(** X12. What the two nested loops do depends only on the strings of the
    values named "state" of the manifests of kind "Subscription", taken in
    order; other manifests and other values are skipped.  The first string
    that is unset or "AtLatestKnown" decides: "AtLatestKnown" runs the body
    once and returns, an unset string panics, and when every string is set
    to something else the loops end without running the body. *)
Theorem gate_loop_cases body manifests st :
  (forall before after,
      stateStrings (subscriptionValues manifests)
        = (before ++ Some "AtLatestKnown" :: after)%list ->
      Forall otherState before ->
      forManifests body manifests st = (body;; returnNil) st) /\
  (forall before after,
      stateStrings (subscriptionValues manifests)
        = (before ++ None :: after)%list ->
      Forall otherState before ->
      forManifests body manifests st = (Stop Panicked, st)) /\
  (Forall otherState (stateStrings (subscriptionValues manifests)) ->
   forManifests body manifests st = (Next tt, st)).
Proof.
  rewrite loops_decide_on_state_strings. split; [| split].
  - intros before after Hs Hall.
    rewrite (proj2 (decideStates_open _)); [reflexivity | eauto].
  - intros before after Hs Hall.
    rewrite (proj2 (decideStates_fault _)); [reflexivity | eauto].
  - intros Hall. rewrite (proj2 (decideStates_closed _) Hall). reflexivity.
Qed.

(** X13. When an invocation panics: exactly when the managed cluster and
    its subscription work are found, the handling of the subscription lets
    the invocation reach the loops, and among the state strings of the
    status read an unset one comes before any "AtLatestKnown". *)
Theorem sync_panics_exactly_when c key w k :
  fst (runSync c key w k) = Panicked <->
  exists managedCluster subscription before after,
    clusterLister_Get c key w = Ok managedCluster /\
    workLister_Get c key ((key +:+ "-") +:+ HOH_HUB_CLUSTER_SUBSCRIPTION) w
      = Ok subscription /\
    reachesGate c key w subscription /\
    statesOf (Status subscription) = (before ++ None :: after)%list /\
    Forall otherState before.
Proof.
  unfold reachesGate, statesOf. split.
  - sync_cases; intros Hp; try discriminate Hp;
      match goal with
      | Hg : gateManifests _ = GateFault |- _ =>
          rewrite gateManifests_decide in Hg;
          apply decideStates_fault in Hg;
          destruct Hg as (pre & post & Hpre & Hall)
      end;
      eexists _, _, pre, post; (split; [reflexivity |]); (split; [reflexivity |]);
      (split; [| split; assumption]);
      first [ left; assumption | right; split; [assumption | eauto] ].
  - intros (mc & sub & pre & post & Hmc & Hsub & Hreach & Hpre & Hall).
    assert (Hg : gateManifests (Manifests (ResourceStatus (Status sub)))
                 = GateFault).
    { rewrite gateManifests_decide. apply decideStates_fault. eauto. }
    unfold_sync. sync_with Hmc. sync_with Hsub.
    destruct Hreach as [Hens | (Hens & r & w' & Hupd)].
    + sync_with Hens. rewrite forManifests_gate, Hg. reflexivity.
    + sync_with Hens. sync_with Hupd. rewrite forManifests_gate, Hg. reflexivity.
Qed.
(** What a click on row [idx] leaves once the spectrum request is answered
    with success. *)
Lemma row_click_answered (env : State) (idx : Z) (scan : Scan.t)
      (srv : Server) (c : Config) (data : SpectrumResponse.t) (j : Z) :
  index (scanList env) idx = Some scan ->
  falsy (selectedFile env) = false ->
  srv _ (GetSpectrum (selectedFile env) (Scan.rt scan)) = Ok data ->
  closestIdx (scanList env) (SpectrumResponse.rt data) = Some j ->
  exists after,
    answered (updateSpectrumByIndex env idx) srv c = Some after /\
    state after
    = spectrum_shown data (Some j)
        (with_loading true (with_currentScanIdx idx (state c))) /\
    requests after = requests c.
Proof.
  intros Hi F R Hj.
  pose proof (index_Some_range _ _ Hi) as Ri.
  destruct (updateSpectrumByIndex_in_range env Ri) as (scan' & Hs' & ->).
  rewrite Hi in Hs'. injection Hs' as <-.
  unfold answered. cbn [start perform setCurrentScanIdx].
  destruct (fetchSpectrum_start env (Scan.rt scan)
              (mkConfig (with_currentScanIdx idx (state c)) (inflight c)
                        (log c)) F)
    as (k & Hs & Hk).
  rewrite Hs. unfold emit. cbn [state inflight log].
  rewrite deliver_last, Hk, R. unfold spectrum_answer.
  assert (L : (length_Z (scanList env) >? 0)%Z = true)
    by (apply Z.gtb_lt; lia).
  rewrite L, Hj. eexists. split; [reflexivity|]. split; reflexivity.
Qed.

(** X2. A click on a row of the scan table whose request is answered with
    the spectrum at that scan's own retention time leaves the current scan
    index on the first scan with that retention time: on the clicked row
    when no earlier scan shares its time, on an earlier row otherwise. *)
Theorem row_click_round_trip
  (env : State) (idx : Z) (scan : Scan.t) (srv : Server) (c : Config)
  (data : SpectrumResponse.t) :
  index (scanList env) idx = Some scan ->
  falsy (selectedFile env) = false ->
  srv _ (GetSpectrum (selectedFile env) (Scan.rt scan)) = Ok data ->
  SpectrumResponse.rt data = Scan.rt scan ->
  exists after first,
    answered (updateSpectrumByIndex env idx) srv c = Some after /\
    spectrumData (state after) = Some data /\
    index (scanList env) (currentScanIdx (state after)) = Some first /\
    Scan.rt first = Scan.rt scan /\
    (currentScanIdx (state after) <= idx)%Z /\
    ((forall k s, (k < idx)%Z -> index (scanList env) k = Some s ->
                  Scan.rt s <> Scan.rt scan) ->
     currentScanIdx (state after) = idx).
Proof.
  intros Hi F R E.
  destruct (closestIdx_own_time (scanList env) idx Hi)
    as (j & first & Hj & Hf & Hrt & Hle & Hbefore).
  rewrite <- E in Hj.
  destruct (@row_click_answered env idx scan srv c data j Hi F R Hj)
    as (after & Ha & Hst & _).
  exists after, first. rewrite Hst. cbn.
  repeat split; try assumption.
  intro Hdistinct.
  destruct (Z.eq_dec j idx) as [->|Hne]; [reflexivity|].
  exfalso. apply (Hdistinct j first); [lia|exact Hf|exact Hrt].
Qed.

Lemma row_click_round_trip_witness :
  exists after first,
    answered (updateSpectrumByIndex exploring 1) healthy (idle exploring)
    = Some after /\
    spectrumData (state after) = Some (spectrum_at 20) /\
    index (scanList exploring) (currentScanIdx (state after)) = Some first /\
    Scan.rt first = Scan.rt (scan_at 1 20) /\
    (currentScanIdx (state after) <= 1)%Z /\
    ((forall k s, (k < 1)%Z -> index (scanList exploring) k = Some s ->
                  Scan.rt s <> Scan.rt (scan_at 1 20)) ->
     currentScanIdx (state after) = 1%Z).
Proof.
  apply (@row_click_round_trip exploring 1 (scan_at 1 20) healthy
           (idle exploring) (spectrum_at 20));
    reflexivity.
Defined.

(** ** Keyboard steps *)

Lemma arrow_right_target (env : State) :
  scanList env <> [] ->
  handleKeyDown env "ArrowRight"
  = let nextIdx :=
      Z.min (length_Z (scanList env) - 1) (currentScanIdx env + 1) in
    if negb (nextIdx =? currentScanIdx env)%Z
    then updateSpectrumByIndex env nextIdx else Done.
Proof.
  intro NE. unfold handleKeyDown.
  assert (L : (length_Z (scanList env) =? 0)%Z = false)
    by (destruct (scanList env); [congruence|reflexivity]).
  rewrite L. reflexivity.
Qed.

Lemma arrow_left_target (env : State) :
  scanList env <> [] ->
  handleKeyDown env "ArrowLeft"
  = let prevIdx := Z.max 0 (currentScanIdx env - 1) in
    if negb (prevIdx =? currentScanIdx env)%Z
    then updateSpectrumByIndex env prevIdx else Done.
Proof.
  intro NE. unfold handleKeyDown.
  assert (L : (length_Z (scanList env) =? 0)%Z = false)
    by (destruct (scanList env); [congruence|reflexivity]).
  rewrite L. reflexivity.
Qed.

(** What a step to row [idx] does at once. *)
Lemma step_to_row (env : State) (idx : Z) (c : Config) :
  (0 <= idx < length_Z (scanList env))%Z ->
  exists scan,
    index (scanList env) idx = Some scan /\
    let c1 := start (updateSpectrumByIndex env idx) c in
    currentScanIdx (state c1) = idx /\
    (falsy (selectedFile env) = false ->
     requests c1
     = requests c ++ [Any (GetSpectrum (selectedFile env) (Scan.rt scan))]) /\
    (falsy (selectedFile env) = true -> requests c1 = requests c).
Proof.
  intro R.
  destruct (updateSpectrumByIndex_in_range env R) as (scan & Hs & ->).
  exists scan. split; [exact Hs|].
  cbn [start perform setCurrentScanIdx].
  destruct (falsy (selectedFile env)) eqn:F.
  - rewrite fetchSpectrum_no_file by exact F.
    split; [reflexivity|]. split; [discriminate|intros _; reflexivity].
  - destruct (fetchSpectrum_start env (Scan.rt scan)
                (mkConfig (with_currentScanIdx idx (state c)) (inflight c)
                          (log c)) F)
      as (k & Hst & _).
    rewrite Hst. split; [reflexivity|]. split; [|discriminate].
    intros _. requests_eq.
Qed.

(** X3. With a scan of the list selected in the render of the handler,
    ArrowRight sets the index to the next scan and ArrowLeft to the
    previous one; when a file is selected in that render the spectrum of
    that scan is requested, and when no file is selected the index is set
    and nothing is requested.  ArrowRight on the last scan, ArrowLeft on
    the first one, and either key with an empty scan list change nothing
    at all. *)
Theorem keyboard_steps_are_clamped (env : State) (c : Config) :
  (scanList env = [] ->
   start (handleKeyDown env "ArrowRight") c = c /\
   start (handleKeyDown env "ArrowLeft") c = c) /\
  (currentScanIdx env = (length_Z (scanList env) - 1)%Z ->
   start (handleKeyDown env "ArrowRight") c = c) /\
  (currentScanIdx env = 0%Z ->
   start (handleKeyDown env "ArrowLeft") c = c) /\
  ((0 <= currentScanIdx env < length_Z (scanList env) - 1)%Z ->
   exists scan,
     index (scanList env) (currentScanIdx env + 1) = Some scan /\
     let c1 := start (handleKeyDown env "ArrowRight") c in
     currentScanIdx (state c1) = (currentScanIdx env + 1)%Z /\
     (falsy (selectedFile env) = false ->
      requests c1
      = requests c ++ [Any (GetSpectrum (selectedFile env) (Scan.rt scan))]) /\
     (falsy (selectedFile env) = true -> requests c1 = requests c)) /\
  ((0 < currentScanIdx env < length_Z (scanList env))%Z ->
   exists scan,
     index (scanList env) (currentScanIdx env - 1) = Some scan /\
     let c1 := start (handleKeyDown env "ArrowLeft") c in
     currentScanIdx (state c1) = (currentScanIdx env - 1)%Z /\
     (falsy (selectedFile env) = false ->
      requests c1
      = requests c ++ [Any (GetSpectrum (selectedFile env) (Scan.rt scan))]) /\
     (falsy (selectedFile env) = true -> requests c1 = requests c)).
Proof.
  split; [|split; [|split; [|split]]].
  - intro E. unfold handleKeyDown. rewrite E. split; reflexivity.
  - intro E. destruct (scanList env) as [|s0 l] eqn:EL.
    + unfold handleKeyDown. rewrite EL. reflexivity.
    + rewrite arrow_right_target by congruence. cbv zeta.
      rewrite EL, E, Z.min_l by lia. rewrite Z.eqb_refl. reflexivity.
  - intro E. destruct (scanList env) as [|s0 l] eqn:EL.
    + unfold handleKeyDown. rewrite EL. reflexivity.
    + rewrite arrow_left_target by congruence. cbv zeta.
      rewrite E. reflexivity.
  - intro R.
    assert (NE : scanList env <> [])
      by (intro E; rewrite E in R; cbn in R; lia).
    rewrite arrow_right_target by exact NE. cbv zeta.
    rewrite Z.min_r by lia.
    destruct (Z.eqb_spec (currentScanIdx env + 1) (currentScanIdx env));
      [lia|]. cbn [negb].
    destruct (@step_to_row env (currentScanIdx env + 1) c)
      as (scan & Hs & Hi & Hr & Hn); [lia|].
    exists scan. split; [exact Hs|]. repeat split; assumption.
  - intro R.
    assert (NE : scanList env <> [])
      by (intro E; rewrite E in R; cbn in R; lia).
    rewrite arrow_left_target by exact NE. cbv zeta.
    rewrite Z.max_r by lia.
    destruct (Z.eqb_spec (currentScanIdx env - 1) (currentScanIdx env));
      [lia|]. cbn [negb].
    destruct (@step_to_row env (currentScanIdx env - 1) c)
      as (scan & Hs & Hi & Hr & Hn); [lia|].
    exists scan. split; [exact Hs|]. repeat split; assumption.
Qed.

Lemma keyboard_steps_are_clamped_witness :
  exists scan,
    index (scanList exploring) (currentScanIdx exploring + 1) = Some scan /\
    let c1 := start (handleKeyDown exploring "ArrowRight") (idle exploring) in
    currentScanIdx (state c1) = (currentScanIdx exploring + 1)%Z /\
    (falsy (selectedFile exploring) = false ->
     requests c1
     = requests (idle exploring)
       ++ [Any (GetSpectrum (selectedFile exploring) (Scan.rt scan))]) /\
    (falsy (selectedFile exploring) = true ->
     requests c1 = requests (idle exploring)).
Proof.
  apply (proj1 (proj2 (proj2 (proj2 (@keyboard_steps_are_clamped exploring
                                       (idle exploring)))))).
  cbn. lia.
Defined.
(** ** The y-axis bound of a zoomed pane *)

Lemma leb_le (a b : Qc) : leb a b = true <-> a <= b.
Proof.
  unfold leb. rewrite Qcle_alt. destruct (a ?= b); split; congruence.
Qed.

Lemma Qc_0_lt_1 : 0 < 1.
Proof. reflexivity. Qed.

Lemma Qc_0_le_1 : 0 <= 1.
Proof. apply Qclt_le_weak, Qc_0_lt_1. Qed.

Lemma Math_max_l (a b : Qc) : a <= Math_max a b.
Proof.
  unfold Math_max. destruct (ltb a b) eqn:L.
  - apply Qclt_le_weak. now apply ltb_lt.
  - apply Qcle_refl.
Qed.

Lemma Math_max_r (a b : Qc) : b <= Math_max a b.
Proof.
  unfold Math_max. destruct (ltb a b) eqn:L.
  - apply Qcle_refl.
  - now apply ltb_ge.
Qed.

Lemma Math_max_either (a b : Qc) : Math_max a b = a \/ Math_max a b = b.
Proof. unfold Math_max. destruct (ltb a b); auto. Qed.

(** The running maximum from [a] over [l]. *)
Lemma running_max_bounds (l : list Qc) (a : Qc) :
  a <= fold_left Math_max l a /\
  (forall v, In v l -> v <= fold_left Math_max l a) /\
  (fold_left Math_max l a = a \/ In (fold_left Math_max l a) l).
Proof.
  revert a. induction l as [|x l IH]; intro a; cbn [fold_left].
  - split; [apply Qcle_refl|]. split; [intros v []|now left].
  - destruct (IH (Math_max a x)) as (Ha & Hall & Hin).
    split; [eapply Qcle_trans; [apply Math_max_l|exact Ha]|].
    split.
    + intros v [<-|Hv]; [|now apply Hall].
      eapply Qcle_trans; [apply Math_max_r|exact Ha].
    + destruct Hin as [E|Hin]; [rewrite E|right; now right].
      destruct (Math_max_either a x) as [E'|E']; rewrite E';
        [now left|right; now left].
Qed.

> WHAT THE TASK ASKS
Pick every line from the listing holding the string "negb", and copy it.

> WRITTEN ANSWER
    if negb (nextIdx =? currentScanIdx env)%Z
    if negb (prevIdx =? currentScanIdx env)%Z
      [lia|]. cbn [negb].
      [lia|]. cbn [negb].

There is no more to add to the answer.